Land reform process has made a difference to South Africans – Ramaphosa

March 23 - President Cyril Ramaphosa visited various communities on the West Coast on Saturday, and also spoke at the Ebenhaeser land claim settlement ceremony in the Matzikama local municipality. Photo: ANC Twitter

March 23 - President Cyril Ramaphosa visited various communities on the West Coast on Saturday, and also spoke at the Ebenhaeser land claim settlement ceremony in the Matzikama local municipality. Photo: ANC Twitter

An inter-ministerial committee has been established to oversee the accelerated land reform process, with a presidential advisory panel on hand to assist the committee in its work. 

Despite the numerous problems, the land claims process has made a difference to the lives of hundreds of thousands of South Africans denied their birthright, but land reform needs to be accelerated to correct this historical injustice, President Cyril Ramaphosa said on Saturday.

Speaking at the Ebenhaeser land claim settlement ceremony in the Matzikama local municipality on the West Coast near Vredendal, he said the handing over of these title deeds was a historic occasion because it included the first ever settled land claim in the Western Cape to descendants of the Griqua people.

“Although human rights are by their nature universal, it is the rights of society’s most vulnerable that we must take particular care to enforce and protect. Farmworkers and labour tenants on farms are the lifeblood of our country. It is your hands and your labour that puts food on our tables. Without your daily efforts all the farms around the country would not be able to produce, sell, and export the many agricultural goods for which our country is famous around the world,” Ramaphosa said.

More than half a century ago, the people of South Africa declared in the Freedom Charter that the land shall be shared among those who work it. With the passing of the Restitution of Land Rights Act of 1994 government set about giving effect to that declaration.

“Over the past 25 years ago, we have been able to harness the provisions of this law to begin to change the skewed patterns of land ownership in our country. Across the length and breadth of South Africa, land has been restored to its original owners, be they individuals or community. In other cases, where it was not feasible to return land, individuals or communities were financially compensated,” Ramaphosa said.

“Despite the numerous challenges we have faced, the land claims process has made a difference to the lives of hundreds of thousands of South Africans denied their birthright. But land reform needs to be accelerated if we are to correct this historical injustice. The slow pace of reform has caused impatience among our people, and justifiably so,” he said.

An inter-ministerial committee had been established to oversee the accelerated land reform process, with a presidential advisory panel on hand to assist the committee in its work.

“Ours is a Constitution founded on the principle of social justice. With democracy, all our people were afforded equal rights as we laid out our vision for a non-racial, non-sexist, free, egalitarian society. Having land returned to its rightful owners is just the first step towards sustainable and enduring land reform.

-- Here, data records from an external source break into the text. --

(** What one [vfprintf] call hands to the C library: the format and its
    arguments. Formatting itself is the library's work and is not modelled:
    a stream holds these records in the order of the calls. *)
Record message : Type := Message { msg_fmt : string; msg_args : va_list }.

#[global] Instance message_eq_dec : EqDecision message.
Proof. solve_decision. Defined.

(** A [FILE]: what has reached the destination, and what is still in the
    stream's buffer. *)
Record FILE_state : Type := {
  delivered : list message;
  pending : list message
}.

(** Everything written to a stream so far, in order. *)
Definition written (f : FILE_state) : list message := delivered f ++ pending f.

(** [FILE *]: the code only ever names these two. *)
Inductive FILE : Type := stdout | stderr.

(** The address of a [struct openconnect_info]: the library's handle is
    opaque to the code. *)
Definition handle : Type := nat.

(** The entry points of libopenconnect that [main] calls. *)
Inductive engine_call : Type :=
  | Call_init_ssl
  | Call_vpninfo_new
  | Call_set_protocol (vpn : handle) (protocol : string)
  | Call_parse_url (vpn : handle) (url : string)
  | Call_disable_dtls (vpn : handle)
  | Call_obtain_cookie (vpn : handle)
  | Call_vpninfo_free (vpn : handle).

#[global] Instance engine_call_eq_dec : EqDecision engine_call.
Proof. solve_decision. Defined.

Record world : Type := {
  out_stream : FILE_state;
  err_stream : FILE_state;
  engine_log : list engine_call
}.

Definition stream_of (out : FILE) (w : world) : FILE_state :=
  match out with
  | stdout => out_stream w
  | stderr => err_stream w
  end.

Definition set_stream (out : FILE) (f : FILE_state) (w : world) : world :=
  match out with
  | stdout => {| out_stream := f; err_stream := err_stream w; engine_log := engine_log w |}
  | stderr => {| out_stream := out_stream w; err_stream := f; engine_log := engine_log w |}
  end.

(* ===================================================================== *)
(** * The state-and-fault monad *)
(* ===================================================================== *)

Inductive outcome (A : Type) : Type :=
  | Done (a : A) (w : world)
  | Fault.

Arguments Done {A} a w.
Arguments Fault {A}.

Definition M (A : Type) : Type := world -> outcome A.

Definition ret {A : Type} (a : A) : M A := fun w => Done a w.

Definition bind {A B : Type} (c : M A) (k : A -> M B) : M B :=
  fun w =>
    match c w with
    | Done a w' => k a w'
    | Fault => Fault
    end.

Definition fault {A : Type} : M A := fun _ => Fault.

Notation "x <- c1 ;; c2" := (bind c1 (fun x => c2))
  (at level 100, c1 at next level, right associativity).
Notation "c1 ;; c2" := (bind c1 (fun _ => c2))
  (at level 100, right associativity).

(** [a || b] on C truth values: [b] is evaluated only when [a] is false. *)
Definition or_else (a b : M bool) : M bool :=
  x <- a ;; if x then ret true else b.

Infix "|||" := or_else (at level 50, left associativity).

(** [vfprintf(out, fmt, args)]: append to the stream's buffer. *)
Definition vfprintf (out : FILE) (fmt : string) (args : va_list) : M unit :=
  fun w =>
    let f := stream_of out w in
    Done tt (set_stream out
               {| delivered := delivered f;
                  pending := pending f ++ [Message fmt args] |} w).

(** [fflush(out)]: the buffer reaches the destination. *)
Definition fflush (out : FILE) : M unit :=
  fun w =>
    let f := stream_of out w in
    Done tt (set_stream out
               {| delivered := delivered f ++ pending f; pending := [] |} w).

Definition fprintf (out : FILE) (fmt : string) (args : va_list) : M unit :=
  vfprintf out fmt args.

Definition printf (fmt : string) (args : va_list) : M unit :=
  vfprintf stdout fmt args.

(** [strstr(haystack, needle)] with a literal [needle]. Reading through a
    NULL [haystack] is a fault. *)
Definition strstr (haystack : c_str) (needle : string) : M c_str :=
  match haystack with
  | Some h => ret (first_occurrence h needle)
  | None => fault
  end.

(** [strdup(s)]: a fresh copy of [s]; allocation is assumed to succeed. *)
Definition strdup (s : string) : M c_str := ret (Some s).

(** Record one call into the library. *)
Definition call (c : engine_call) : M unit :=
  fun w =>
    Done tt {| out_stream := out_stream w; err_stream := err_stream w;
               engine_log := engine_log w ++ [c] |}.

(* ===================================================================== *)
(** * Authentication forms *)
(* ===================================================================== *)

(** Modelled from the spec: the kinds of an AuthField (text, password,
    choice). The C constants [OC_FORM_OPT_*] live in [openconnect.h], which
    is not part of the sources. *)
Inductive field_kind : Type :=
  | kind_text
  | kind_password
  | kind_choice.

“It is a priority of this government to ensure that we provide the necessary support to communities who have had their land returned to them in order for it to be utilised productively and effectively, and to support our broader goals of agricultural growth and economic transformation. I am therefore particularly pleased that the Ebenhaeser community wants to use the land for productive purposes,” Ramaphosa said.

There were already various agricultural activities, including livestock farming, taking place on some of the farms, and three harvests had been completed so far. “I am pleased to note that the emerging farmers in the community are being supported through the Ebenhaeser Farmer Production Support Unit and have established a co-operative model to build capacity in livestock, vineyards, lucerne, and hay production as well as fresh produce.

“I am told the restituted farms have also acquired a quota for the delivery of wine grapes to local sellers and the community trust is engaging with Pioneer Foods around the production of raisins, currants and sultanas. A number of infrastructure projects have also been implemented on the restituted land.”

The farms had combined water rights for 132 ha from the Olifantsrivier Irrigation Scheme, which would greatly help the community in its future agricultural activities.

Land reform was not just an imperative for social justice. It was also part of the greater drive to grow the economy and create jobs. In the economic recovery and stimulus package announced last year, government prioritised support to the agricultural sector.

“We have a vibrant and diverse agricultural sector and it is ripe for investment. As more land is made available for agriculture and its associated activities, and more historically disadvantaged communities are bought into the mainstream, we will be better able to ensure our nation’s food security. We are determined that our accelerated land reform programme should expand economic opportunities in areas where our people live.

“Whether it is through agriculture or, in places like Paternoster, through tourism, there is huge potential for job creation. Our accelerated land reform programme is an imperative if we are to correct the wrongs of the past. But it is also in the interests of social cohesion and harmony between the different race groups in our country.

“Given the excesses of our past, we cannot and must not return to a place where one race turns on another, and where instead of societal harmony, there is only bitterness, discontent, and anger. We have come too far, and we have too much to look forward to. This is why what we celebrate here today represents so much more than the return of land to the descendants of its original owners,” Ramaphosa said.